3.4. Effects of pH on the Activity of MaKGD
The activity of MaKGD at different pH was determined by a two-step method. In the first step, the reaction mixture (200 μL) containing 1 mM ThDP, 2 mM Mg2+, 10 mM α-KG and 1.6 μM MaKGD in 100 mM buffers with pH of 6.0–9.0 was incubated at 25 °C for a specific time and then heated at 99.5 °C for 10 min to terminate the reaction. The buffers were Bis-Tris for pH 6.0, 6.5 and 7.0, HEPES for pH 7.0 and 7.5, Tris-HCl for pH 7.5, 8.0 and 8.5, and CHES for pH 9.0 containing 10% glycerol. In the second step, the produced SSA in the first step after a specific time was quantified by SSADH [36]. Briefly, the 20 μL aliquot after centrifugation from the first step was added to 2 mM NADP+, 2 mM Mg2+, 7 μM SSADH in 100 mM CHES, pH 9.5 buffer to make a 500 μL reaction mixture, whose absorbance was monitored at 340 nm. The amount of SSA was determined by calculating the amount of NADPH after the second step reaction was complete. Then, the activities of MaKGD under different pH could be calculated based on the produced SSA.

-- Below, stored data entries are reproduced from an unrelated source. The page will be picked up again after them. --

(** * DARWIN: adaptive mutation-operator selection (afl_darwin.c)

    A shallow embedding of the operator-selection engine of
    [src/afl_darwin.c] and the proofs of its specification.

    The embedding:
    - C [unsigned]/[int] values are integers in [Z] with the conversions
      written out ([to_uint], [to_int]); [int] has 32 bits and 4 bytes.
    - C arrays are lists indexed by [Z]; an access outside the allocated
      range is undefined behaviour and is modelled by [None].  [malloc]
      succeeds and returns memory of arbitrary contents ([uninit]).
    - [double] is IEEE binary64, modelled by the executable specification
      [SpecFloat] of the standard library (round to nearest even, every
      operation rounded to binary64).
    - The global arrays indexed by seed are the fields of the record
      [darwin], one list per C global, as in the source.
    - The random number generators ([rand], [rand_32_int],
      [rand_32_double]) are external; they are parameters threaded
      through an abstract generator state.  [printf] is not modelled.

    The development:
    - the engine ([DARWIN_init], [DARWIN_SelectOperator],
      [DARWIN_NotifyFeedback], [DARWIN_get_parent_repr]), the calls of the
      fuzzer loop and the states they reach;
    - the rows of one seed ([seed_view]) and the blocks of the engine read
      on these rows, to which the blocks on the globals are reduced
      ([lift_] lemmas);
    - error bounds for binary64 multiplication and addition, and the
      interval kept by the smoothing rule ([smooth_ok]);
    - the invariant [wf] of the reachable states;
    - the claims of the specification, [C1] to [C10];
    - further properties of the engine, [X1] to [X14]: the state left by
      [DARWIN_init], what a call of [DARWIN_NotifyFeedback] writes and
      what it leaves alone, the candidate it draws, the elite of a bucket
      and the range of the probabilities. *)

From Stdlib Require Import ZArith Lia Floats.SpecFloat.
From stdpp Require Import base tactics option list list_numbers relations.

Local Open Scope Z_scope.

(* ================================================================= *)
(** * Machine integers *)

(** Conversion to [unsigned] (32 bits, wraps around). *)
Definition to_uint (z : Z) : Z := z mod 2 ^ 32.

(** Conversion to [int] (32 bits, two's complement). *)
Definition to_int (z : Z) : Z := (z + 2 ^ 31) mod 2 ^ 32 - 2 ^ 31.

Definition sizeof_int : Z := 4.

(* ================================================================= *)
(** * IEEE binary64 *)

Definition double : Type := spec_float.
Definition prec : Z := 53.
Definition emax : Z := 1024.

(** Conversion of an integer to [double]. *)
Definition Z2D (z : Z) : double := binary_normalize prec emax z 0 false.

Definition dadd : double → double → double := SFadd prec emax.
Definition dsub : double → double → double := SFsub prec emax.
Definition dmul : double → double → double := SFmul prec emax.
Definition ddiv : double → double → double := SFdiv prec emax.
Definition dlt : double → double → bool := SFltb.
Definition dle : double → double → bool := SFleb.

(** A decimal literal [n/10] denotes the binary64 number nearest to it,
    which is what the correctly rounded quotient computes. *)
Definition tenths (n : Z) : double := ddiv (Z2D n) (Z2D 10).

(* ================================================================= *)
(** * C arrays *)

(** [a[i]] as an rvalue. *)
Definition rd {A} (a : list A) (i : Z) : option A :=
  if decide (0 ≤ i) then a !! Z.to_nat i else None.

(** [a[i] = v]. *)
Definition wr {A} (a : list A) (i : Z) (v : A) : option (list A) :=
  if decide (0 ≤ i < Z.of_nat (length a)) then Some (<[Z.to_nat i := v]> a) else None.

Definition rd2 {A} (a : list (list A)) (i j : Z) : option A :=
  row ← rd a i; rd row j.

Definition wr2 {A} (a : list (list A)) (i j : Z) (v : A) : option (list (list A)) :=
  row ← rd a i; row' ← wr row j v; wr a i row'.

Definition rd3 {A} (a : list (list (list A))) (i j k : Z) : option A :=
  plane ← rd a i; rd2 plane j k.

Definition wr3 {A} (a : list (list (list A))) (i j k : Z) (v : A)
    : option (list (list (list A))) :=
  plane ← rd a i; plane' ← wr2 plane j k v; wr a i plane'.

(** [malloc] of [n] elements: the block [junk 0, ..., junk (n-1)] of
    indeterminate contents. *)
Definition malloc {A} (n : Z) (junk : Z → A) : list A := junk <$> seqZ 0 n.

(** [memset(a, 0, n)] on an array of [int]: [n] counts bytes.  The
    [n / sizeof(int)] elements wholly covered become 0; an element covered
    in part keeps its upper bytes (little endian). *)
Definition memset0 (a : list Z) (n : Z) : option (list Z) :=
  if decide (0 ≤ n ≤ sizeof_int * Z.of_nat (length a)) then
    let q := Z.to_nat (n / sizeof_int) in
    let r := n mod sizeof_int in
    Some (replicate q 0 ++
          match drop q a with
          | [] => []
          | x :: rest =>
              (if decide (r = 0) then x
               else to_int (to_uint x / 2 ^ (8 * r) * 2 ^ (8 * r))) :: rest
          end)
  else None.

(** [for (i = start; ...; i++) body], executed [n] times. *)
Fixpoint for_ {St} (n : nat) (i : Z) (body : Z → St → option St) (s : St) : option St :=
  match n with
  | O => Some s
  | S n' => s' ← body i s; for_ n' (i + 1) body s'
  end.

(* ================================================================= *)
(** * Constants and global state *)

Definition M : Z := 20.
Definition N : Z := 4.
Definition LEARNING_RATE : double := tenths 3.

(** The globals of the file.  [_currentRelativeProb[seed]] is a pointer to
    a row of [_individual[seed]]; it is represented by the index of that
    row, so that a write through the pointer is a write to the row. *)
Record darwin : Type := {
  MutationOperatorsNum : Z;
  _Fitness : list (list Z);
  _bestIndex : list (list Z);
  _nextToEvaluate : list Z;
  _individual : list (list (list bool));
  _currentRelativeProb : list Z;
  p : list (list double)
}.

Definition set_Fitness (v : list (list Z)) (st : darwin) : darwin :=
  {| MutationOperatorsNum := MutationOperatorsNum st; _Fitness := v;
     _bestIndex := _bestIndex st; _nextToEvaluate := _nextToEvaluate st;
     _individual := _individual st;
     _currentRelativeProb := _currentRelativeProb st; p := p st |}.

Definition set_bestIndex (v : list (list Z)) (st : darwin) : darwin :=
  {| MutationOperatorsNum := MutationOperatorsNum st; _Fitness := _Fitness st;
     _bestIndex := v; _nextToEvaluate := _nextToEvaluate st;
     _individual := _individual st;
     _currentRelativeProb := _currentRelativeProb st; p := p st |}.

Definition set_nextToEvaluate (v : list Z) (st : darwin) : darwin :=
  {| MutationOperatorsNum := MutationOperatorsNum st; _Fitness := _Fitness st;
     _bestIndex := _bestIndex st; _nextToEvaluate := v;
     _individual := _individual st;
     _currentRelativeProb := _currentRelativeProb st; p := p st |}.

Definition set_individual (v : list (list (list bool))) (st : darwin) : darwin :=
  {| MutationOperatorsNum := MutationOperatorsNum st; _Fitness := _Fitness st;
     _bestIndex := _bestIndex st; _nextToEvaluate := _nextToEvaluate st;
     _individual := v;
     _currentRelativeProb := _currentRelativeProb st; p := p st |}.

Definition set_currentRelativeProb (v : list Z) (st : darwin) : darwin :=
  {| MutationOperatorsNum := MutationOperatorsNum st; _Fitness := _Fitness st;
     _bestIndex := _bestIndex st; _nextToEvaluate := _nextToEvaluate st;
     _individual := _individual st;
     _currentRelativeProb := v; p := p st |}.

3.5. Effects of Divalent Cations on the Activity of MaKGD
The effects of divalent cations on the activity of MαKGD were assayed by a two-step method. In the first step, the reaction mixture (200 μL) containing 1 mM ThDP, 10 mM α-KG, 1.6 μM MaKGD and 2 mM different divalent cations (MgSO4, MnCl2, CaCl2, CoCl2, ZnSO4, NiSO4 and CuSO4) in 100 mM HEPES, pH 7.0 buffer with 10% glycerol was incubated at 25 °C for a specific time and then heated at 99.5 °C for 10 min to terminate the reaction. The second step was to determine the amount of SSA produced in the first step with the same method as above. The activity of the reaction mixture without the addition of metal ions in the first step was used as a control.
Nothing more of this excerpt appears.